At the beginning of Obama’s first term, the consensus off-the-record view of the new team was that Europe was not an area they needed to give much attention to: It was neither a region of great peril as it had been during the Cold War, nor was it likely to be much help militarily (with the conspicuous exceptions of the British and the French) if called upon to do so. Yes, American foreign direct investment remains focused on the continent, but that could be easily managed.

Best to get some trusted old Europe hands to manage the relationship, all the while focusing on the Pivot to Asia, winding down the wars in the Middle East, and beginning the process of what President Obama has rightly called, “nation building at home.”

But as John Lennon sagely pointed out, “Life is what happens while you are busy making other plans.” After a score of European crisis summit meetings, endless whispering past the graveyard that the worst of the euro crisis was over, only to be proven constantly wrong, the Obama team’s attitude to Europe has evolved.

The consensus view is that Europeans have certainly failed to grasp the structural nettle of an inherent competitiveness misalignment built into the very structure of the euro. As many of us warned (and were airily dismissed at the time) a one-size-fits-all currency would produce a shambles, given a very economically heterogeneous Europe. It has not helped the credibility of today’s euro apologists that in many cases they are the exact same people who were so analytically wrong so recently about what a grand step forward currency union would be. It is almost impossible to overestimate how badly the never-ending euro crisis has affected the continent’s standing in the world, as after 500 years of global success Europe is now seen by many in the US and the emerging world as a place that simply cannot solve its problems.

The White House sees three medium-term political dangers to Europe even limping along as it has over the past several years. First, while there is undoubted borrower fatigue (most recently in Italy) there is also lender fatigue setting in. The basic European policy under Mrs. Merkel is to put off any further tough decisions until she gets through the fall parliamentary elections.

Mrs. Merkel has run the crisis as a sort of anti-Franklin Delano Roosevelt: No fireside chats for her, calmly explaining the gravity of the problem, thereby building up credibility through absolute candor. Rather, she has been typically Delphic, increasingly speaking in Orwellian generalities, trying to lull the complacent German people to sleep about the fire next door. It has worked up to now; but there could well be a reckoning, one that would shake the very foundations of Europe.

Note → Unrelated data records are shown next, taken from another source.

Lemma zb_closed1 a : inw 64 a -> inw 64 (op_CTZ a) /\ inw 64 (op_CTZW a) /\ inw 64 (op_CPOP a) /\
  inw 64 (op_CPOPW a) /\ inw 64 (op_ORC_B a) /\ inw 64 (op_REV8 a) /\ inw 64 (op_ZEXT_H a).
Proof.
  intros Ha. split; [apply ctz_inw; lia|]. split; [apply ctz_inw; lia|].
  split; [apply cpop_inw; lia|]. split; [apply cpop_inw; lia|].
  split; [exact (proj1 (bytes_inw a))|]. split; [exact (proj2 (bytes_inw a))|].
  apply inw_land; [lia|done|lia].
Qed.

Lemma zb_keeps : Forall instr_keeps (init_zba ++ init_zbb ++ init_zbc ++ init_zbs (B := B)).
Proof.
  destruct zb_closed as (?&?&?&?&?&?&?&?&?&?&?). destruct zb_closed_ub as (?&?&?&?&?).
  unfold init_zba, init_zbb, init_zbc, init_zbs. cbn [app].
  repeat (apply List.Forall_cons; [split; [intros d Hd; cbn [i_func]; open_handler|exact I]|]); [..|apply List.Forall_nil].
  all: lazymatch goal with
    | |- keeps (alu_r _ _) _ => apply alu_r_keeps; intros a Ha;
        destruct (zb_closed1 a Ha) as (?&?&?&?&?&?&?); first [assumption | by apply uN_inw]
    | |- keeps (alu_rr_ub _ _) _ => by apply alu_rr_ub_closed_keeps
    | |- keeps (alu_ri_ub _ _) _ => by apply alu_ri_ub_keeps
    | |- keeps (alu_ri _ _) _ => by apply alu_ri_keeps
    | |- keeps (alu_rr _ _) _ => apply alu_rr_keeps; first [assumption | closed2_tac]
    end.
Qed.
End zb_wf.
Definition exec_FCVT_W_S : InstructionData -> FX ExecReturn := fcvt_int_s false (- 2 ^ 31) (2 ^ 31 - 1) (fun r => u64 (s32 r)).
Definition exec_FCVT_WU_S : InstructionData -> FX ExecReturn := fcvt_int_s true 0 (2 ^ 32 - 1) (fun r => u64 (s32 (u32 r))).
Definition exec_FCVT_L_S : InstructionData -> FX ExecReturn := fcvt_int_s false (- 2 ^ 63) (2 ^ 63 - 1) u64.
Definition exec_FCVT_LU_S : InstructionData -> FX ExecReturn := fcvt_int_s true 0 (2 ^ 64 - 1) u64.

(** From an integer, in two roundings. *)
Definition fcvt_s_int (src_of : Z -> Z) (d : InstructionData) : FX ExecReturn :=
  r ← on_state (reg (rs1 d));
  exact ← host (fun md => of_int binary64 md (src_of r));
  _ ← FLOAT_START;
  i ← rm_func exact (rm d);
  match i with
  | None => illegal_rm d
  | Some inter =>
      v ← to_float inter;
      exact ← to_double v;
      _ ← FLOAT_END;
      v ← to_float exact;
      _ ← setfp (rd d) (f32_out v);
      okf
  end.

Definition exec_FCVT_S_W : InstructionData -> FX ExecReturn := fcvt_s_int s32.
Definition exec_FCVT_S_WU : InstructionData -> FX ExecReturn := fcvt_s_int u32.
Definition exec_FCVT_S_L : InstructionData -> FX ExecReturn := fcvt_s_int s64.
Definition exec_FCVT_S_LU : InstructionData -> FX ExecReturn := fcvt_s_int (fun r => r).

(** ** Moves, comparisons, classes *)

Definition exec_FMV_X_W (d : InstructionData) : FX ExecReturn :=
  r1 ← fp (rs1 d); _ ← on_state (setreg (rd d) (u64 (s32 (f32_in r1)))); okf.

Definition exec_FMV_W_X (d : InstructionData) : FX ExecReturn :=
  r ← on_state (reg (rs1 d)); _ ← setfp (rd d) (f32_out (u32 r)); okf.

(** [bad] is when the operands make the comparison invalid. *)
Definition compare_to (bad cmp : Z -> Z -> bool) (rd s1 s2 : Z) : FX ExecReturn :=
  _ ← (if bad s1 s2 then _ ← fflags_or (Z.shiftl 1 4); on_state (setreg rd 0)
       else on_state (setreg rd (b2z (cmp s1 s2))));
  okf.

Definition compare_s (bad cmp : Z -> Z -> bool) (d : InstructionData) : FX ExecReturn :=
  r1 ← fp (rs1 d); r2 ← fp (rs2 d); compare_to bad cmp (rd d) (f32_in r1) (f32_in r2).

Definition exec_FEQ_S : InstructionData -> FX ExecReturn := compare_s (fun a b => issnan_f a || issnan_f b) (feq binary32).
Definition exec_FLT_S : InstructionData -> FX ExecReturn := compare_s (fun a b => isnan binary32 a || isnan binary32 b) (isless binary32).
Definition exec_FLE_S : InstructionData -> FX ExecReturn :=
  compare_s (fun a b => isnan binary32 a || isnan binary32 b) (islessequal binary32).

Definition class_mask (f : fmt) (quiet : Z) (src : Z) : Z :=
  let sign := signbit f src in
  match fpclassify f src with
  | FP_INFINITE => if sign then Z.shiftl 1 0 else Z.shiftl 1 7
  | FP_ZERO => if sign then Z.shiftl 1 3 else Z.shiftl 1 4
  | FP_SUBNORMAL => if sign then Z.shiftl 1 2 else Z.shiftl 1 5
  | FP_NAN => if negb (Z.land src quiet =? 0) then Z.shiftl 1 9 else Z.shiftl 1 8
  | FP_NORMAL => if sign then Z.shiftl 1 1 else Z.shiftl 1 6
  end.

Definition exec_FCLASS_S (d : InstructionData) : FX ExecReturn :=
  r1 ← fp (rs1 d); _ ← on_state (setreg (rd d) (class_mask binary32 0x00400000 (f32_in r1))); okf.

(** ** Loads and stores *)

Definition fload (sz : MemorySize) (box : Z -> Z) (d : InstructionData) : FX ExecReturn :=
  a ← on_state (reg (rs1 d));
  '(success, val) ← on_state (read (u64 (a + imm d)) sz false);
  _ ← (if mr_success success then setfp (rd d) (box val) else mret tt);
  mret (mem_exec 4 success).

Definition fstore (sz : MemorySize) (unbox : Z -> Z) (d : InstructionData) : FX ExecReturn :=
  a ← on_state (reg (rs1 d)); v ← fp (rs2 d);
  out ← on_state (write (u64 (a + imm d)) sz (unbox v) false);
  mret (mem_exec 4 out).

Definition exec_FLW : InstructionData -> FX ExecReturn := fload Int f32_out.
Definition exec_FSW : InstructionData -> FX ExecReturn := fstore Int f32_in.
(** Equal numbers round to the same. *)
Lemma fround_eq md s c m e m' e' : 0 < m -> 0 < m' -> c <= e -> c <= e' -> m * 2 ^ (e - c) = m' * 2 ^ (e' - c) ->
  fround f md s m e false = fround f md s m' e' false.
Proof.
  intros Hm Hm' He He' E.
  assert (forall m e, 0 < m -> c <= e -> fround f md s m e false = fround f md s (m * 2 ^ (e - c)) c false) as H.
  { intros n x Hn Hx. rewrite fround_scale by lia. f_equal. lia. }
  rewrite (H m e), (H m' e') by done. by rewrite E.
Qed.

(** A number of the format is itself. *)
Lemma fround_dec md b s m e : inw (mw f + ew f + 1) b -> dec f b = Fin s m e -> 0 < m -> fround f md s m e false = (b, no_exc).
Proof.
  intros Hb Hd Hm. pose proof P_pos. pose proof inf_lt. pose proof prec_pow.
  assert (0 <= magnitude f b < sign_bit f) as Ha by (apply Z.mod_pos_bound; lia).
  pose proof (with_sign_id b Hb) as Hw. unfold dec in Hd. set (a := magnitude f b) in *.
  pose proof (Z.div_mod a P). pose proof (Z.mod_pos_bound a P). pose proof (Z.div_pos a P).
  destruct (Z.eqb_spec (a / P) (2 ^ ew f - 1)) as [|Hx]; [by case_match|].
  assert (a / P < 2 ^ ew f) as Hy by (apply Z.div_lt_upper_bound; [lia|]; rewrite <- sign_bit_eq; lia).
  assert (a < inf_bits f) as Hi by (unfold inf_bits; nia).
  destruct (Z.eqb_spec (a / P) 0) as [E0|E0]; injection Hd as <- <- <-.
  - assert (Z.log2 (a mod P) < mw f) by (apply Z.log2_lt_pow2; lia). unfold fround, prec in *.
    rewrite Z.max_r by lia. rewrite Z.sub_diag. unfold round_at. cbn [Z.leb Z.compare Z.opp]. rewrite Z.mul_1_r.
    replace (0 * P + a mod P) with a by lia. rewrite (proj2 (Z.leb_gt _ _)) by lia. by rewrite Hw.
  - assert (Z.log2 (a mod P + P) = mw f) as El by (apply Z.log2_unique; [lia|]; rewrite Z.pow_succ_r by lia; lia).
    unfold fround. rewrite El. replace (Z.max _ _) with (emin f + a / P - 1) by (unfold prec; lia). rewrite Z.sub_diag.
    unfold round_at. cbn [Z.leb Z.compare Z.opp]. rewrite Z.mul_1_r.
    replace ((emin f + a / P - 1 - emin f) * P + (a mod P + P)) with a by nia. rewrite (proj2 (Z.leb_gt _ _)) by lia. by rewrite Hw.
Qed.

For what may seem cleverly Machiavellian is in essence naïve. Once the German people finally wake up to the fact that taxpayers are now almost entirely on the hook for continued euro loans (either through the ECB or various EU institutions) to countries that do not seem – given non-existent growth rates and soaring unemployment – to be making demonstrable economic progress, a moment of political crisis in the euro core will be at hand.

Second, the shock Italian election results (I’d be very surprised if before the elections one-quarter of the Washington foreign policy community knew who Beppe Grillo was) have exposed for all to see not only austerity fatigue, but also the gaping democratic deficit that is preventing a mastering of the euro crisis. In a democratic country in crisis, it seems no one wants to support an unelected viceroy, no matter how well intentioned.

Mario Monti surely saved Italy from the ravages of the bond markets. But the simple fact remains that his very poor showing in the elections is largely down to the fact that he was both democratically unelected while being tasked with implementing stringent and wrenching (if necessary) economic changes. Worse, he was seen as the creature of the Brussels and Berlin creditors, sent back home to his restive European province to restore fiscal order.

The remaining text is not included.